(** X15. Two calls on the same dictionary return two different new
    objects with the same contents, and the dictionary still holds what
    it held. *)
Theorem heap_normalize_twice (h : Heap.heap) (l : Heap.loc) (c : dict) :
  h !! l = Some c → c ≠ ∅ →
  ∃ l1 l2 h1 h2 nd,
    Heap._normalize (Some l) h = Some (Some l1, h1) ∧
    Heap._normalize (Some l) h1 = Some (Some l2, h2) ∧
    l1 ≠ l ∧ l2 ≠ l ∧ l1 ≠ l2 ∧
    h2 !! l1 = Some nd ∧ h2 !! l2 = Some nd ∧ h2 !! l = Some c.
Proof.
  intros Hl Hc.
  destruct (heap_normalize_run h l c Hl Hc) as (nd & Hnd & Hrun1).
  set (l1 := fresh (dom h)) in *. set (h1 := <[l1 := nd]> h) in *.
  assert (h !! l1 = None) as Hl1 by apply not_elem_of_dom, is_fresh.
  assert (l1 ≠ l) as Hne1 by congruence.
  assert (h1 !! l = Some c) as Hl'
    by (unfold h1; by rewrite lookup_insert_ne).
  destruct (heap_normalize_run h1 l c Hl' Hc) as (nd' & Hnd' & Hrun2).
  assert (nd' = nd) as -> by congruence.
  set (l2 := fresh (dom h1)) in *.
  assert (h1 !! l2 = None) as Hl2 by apply not_elem_of_dom, is_fresh.
  assert (l2 ≠ l) as Hne2 by congruence.
  assert (l1 ≠ l2) as Hne12.
  { intros E. rewrite <-E in Hl2. unfold h1 in Hl2.
    by rewrite lookup_insert_eq in Hl2. }
  exists l1, l2, h1, (<[l2 := nd]> h1), nd.
  do 5 (split; [done|]). split; [|split].
  - rewrite lookup_insert_ne by done. apply lookup_insert_eq.
  - by rewrite lookup_insert_eq.
  - by rewrite lookup_insert_ne.
Qed.

(** X16. A call on the object a call returned gives a third object,
    which is neither the dictionary nor the second object, with the
    contents of the second; the dictionary still holds what it held. *)
Theorem heap_normalize_again (h : Heap.heap) (l : Heap.loc) (c : dict) :
  h !! l = Some c → c ≠ ∅ →
  ∃ l1 l2 h1 h2 nd,
    Heap._normalize (Some l) h = Some (Some l1, h1) ∧
    Heap._normalize (Some l1) h1 = Some (Some l2, h2) ∧
    l1 ≠ l ∧ l2 ≠ l ∧ l1 ≠ l2 ∧
    h2 !! l1 = Some nd ∧ h2 !! l2 = Some nd ∧ h2 !! l = Some c.
Proof.
  intros Hl Hc.
  destruct (heap_normalize_run h l c Hl Hc) as (nd & Hnd & Hrun1).
  set (l1 := fresh (dom h)) in *. set (h1 := <[l1 := nd]> h) in *.
  assert (h !! l1 = None) as Hl1 by apply not_elem_of_dom, is_fresh.
  assert (l1 ≠ l) as Hne1 by congruence.
  assert (h1 !! l1 = Some nd) as Hl' by apply lookup_insert_eq.
  assert (nd ≠ ∅) as Hnd0.
  { intros ->. rewrite normalize_Some in Hnd by done.
    injection Hnd as Hnd. apply fmap_empty_inv in Hnd.
    destruct (c !! "_id"); [|done].
    by apply insert_non_empty in Hnd. }
  destruct (heap_normalize_run h1 l1 nd Hl' Hnd0) as (nd' & Hnd' & Hrun2).
  assert (nd' = nd) as ->.
  { pose proof (normalize_fixed_point c nd Hnd). congruence. }
  set (l2 := fresh (dom h1)) in *.
  assert (h1 !! l2 = None) as Hl2 by apply not_elem_of_dom, is_fresh.
  assert (l1 ≠ l2) as Hne12 by congruence.
  assert (l2 ≠ l) as Hne2.
  { intros ->. unfold h1 in Hl2. rewrite lookup_insert_ne in Hl2 by done.
    congruence. }
  exists l1, l2, h1, (<[l2 := nd]> h1), nd.
  do 5 (split; [done|]). split; [|split].
  - by rewrite lookup_insert_ne.
  - by rewrite lookup_insert_eq.
  - unfold h1. by rewrite !lookup_insert_ne.
Qed.
End heap_more.

(** ** The further properties on the store in memory *)

Section more_examples.
Import Sample.
#[local] Existing Instances bson builtins collaborators literal.

Lemma normalize_no_datetime_witness :
  ∃ nd,
    _normalize (Some markets) = Some nd ∧
    nd !! "created_at" = Some (VStr "2024-01-15T09:30:00") ∧
    ∀ k v, nd !! k = Some v → ∀ t, v ≠ VDatetime t.
Proof.
  destruct (normalize_is_Some markets) as [nd Hnd].
  destruct (normalize_no_datetime markets nd Hnd) as [Hall Hiso].
  exists nd. split; [exact Hnd|]. split.
  - apply (Hiso "created_at"
             {| year := 2024; month := 1; day := 15;
                hour := 9; minute := 30; second := 0 |});
      [reflexivity|discriminate|right; discriminate].
  - intros k v Hk. exact (proj1 (Hall k v Hk)).
Defined.

Lemma normalize_plain_witness : _normalize (Some draft) = Some draft.
Proof.
  apply normalize_plain; [reflexivity|].
  intros k v Hk. unfold draft in Hk.
  apply lookup_insert_Some in Hk as [[_ <-]|[_ Hk]]; [reflexivity|].
  apply lookup_singleton_Some in Hk as [_ <-]. reflexivity.
Defined.

Lemma get_post_store_failure_witness :
  (exec unreachable (get_post (Some ()) found) ()).1.1 =
    Raise (HTTPException 500
             "localhost:27017: [Errno 111] Connection refused").
Proof.
  erewrite (get_post_store_failure unreachable () () () found);
    reflexivity.
Defined.

Lemma delete_post_store_failure_witness :
  (exec unreachable (delete_post (Some ()) found) ()).1.1 =
    Raise (HTTPException 500
             "localhost:27017: [Errno 111] Connection refused").
Proof.
  erewrite (delete_post_store_failure unreachable () () () found);
    reflexivity.
Defined.

Lemma get_post_empty_document_witness :
  (exec hollow (get_post (Some ()) found) ()).1.1 =
    Raise (HTTPException 404 "Not found").
Proof.
  erewrite (get_post_empty_document hollow () () () found); reflexivity.
Defined.

Lemma list_posts_store_failure_witness :
  (exec unreachable (list_posts (Some "markets") 50) ()).1.1 =
    Raise (Exception "localhost:27017: [Errno 111] Connection refused").
Proof.
  erewrite (list_posts_store_failure unreachable () ()); reflexivity.
Defined.

Lemma get_post_id_round_trip_witness :
  ∃ nd,
    (exec in_memory (get_post (Some ()) found) shelf).1.1 =
      Return (Some nd) ∧
    nd !! "id" = Some (VStr found).
Proof.
  apply (get_post_id_round_trip in_memory shelf shelf () found oid1 markets);
    [reflexivity|reflexivity|discriminate|reflexivity|reflexivity].
Defined.

Lemma append_posts_six_fields_witness :
  append_posts [markets] [] = append_posts [markets_copy] [].
Proof.
  apply append_posts_six_fields.
  constructor; [|constructor].
  repeat (constructor; [reflexivity|]). constructor.
Defined.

·····

Retype exactly the lines above, from the one with "injection Hnd as" through the one with "destruct (normalize_no_datetime markets", inclusive.

EXERCISE RESULT:
    injection Hnd as Hnd. apply fmap_empty_inv in Hnd.
    destruct (c !! "_id"); [|done].
    by apply insert_non_empty in Hnd. }
  destruct (heap_normalize_run h1 l1 nd Hl' Hnd0) as (nd' & Hnd' & Hrun2).
  assert (nd' = nd) as ->.
  { pose proof (normalize_fixed_point c nd Hnd). congruence. }
  set (l2 := fresh (dom h1)) in *.
  assert (h1 !! l2 = None) as Hl2 by apply not_elem_of_dom, is_fresh.
  assert (l1 ≠ l2) as Hne12 by congruence.
  assert (l2 ≠ l) as Hne2.
  { intros ->. unfold h1 in Hl2. rewrite lookup_insert_ne in Hl2 by done.
    congruence. }
  exists l1, l2, h1, (<[l2 := nd]> h1), nd.
  do 5 (split; [done|]). split; [|split].
  - by rewrite lookup_insert_ne.
  - by rewrite lookup_insert_eq.
  - unfold h1. by rewrite !lookup_insert_ne.
Qed.
End heap_more.

(** ** The further properties on the store in memory *)

Section more_examples.
Import Sample.
#[local] Existing Instances bson builtins collaborators literal.

Lemma normalize_no_datetime_witness :
  ∃ nd,
    _normalize (Some markets) = Some nd ∧
    nd !! "created_at" = Some (VStr "2024-01-15T09:30:00") ∧
    ∀ k v, nd !! k = Some v → ∀ t, v ≠ VDatetime t.
Proof.
  destruct (normalize_is_Some markets) as [nd Hnd].
  destruct (normalize_no_datetime markets nd Hnd) as [Hall Hiso].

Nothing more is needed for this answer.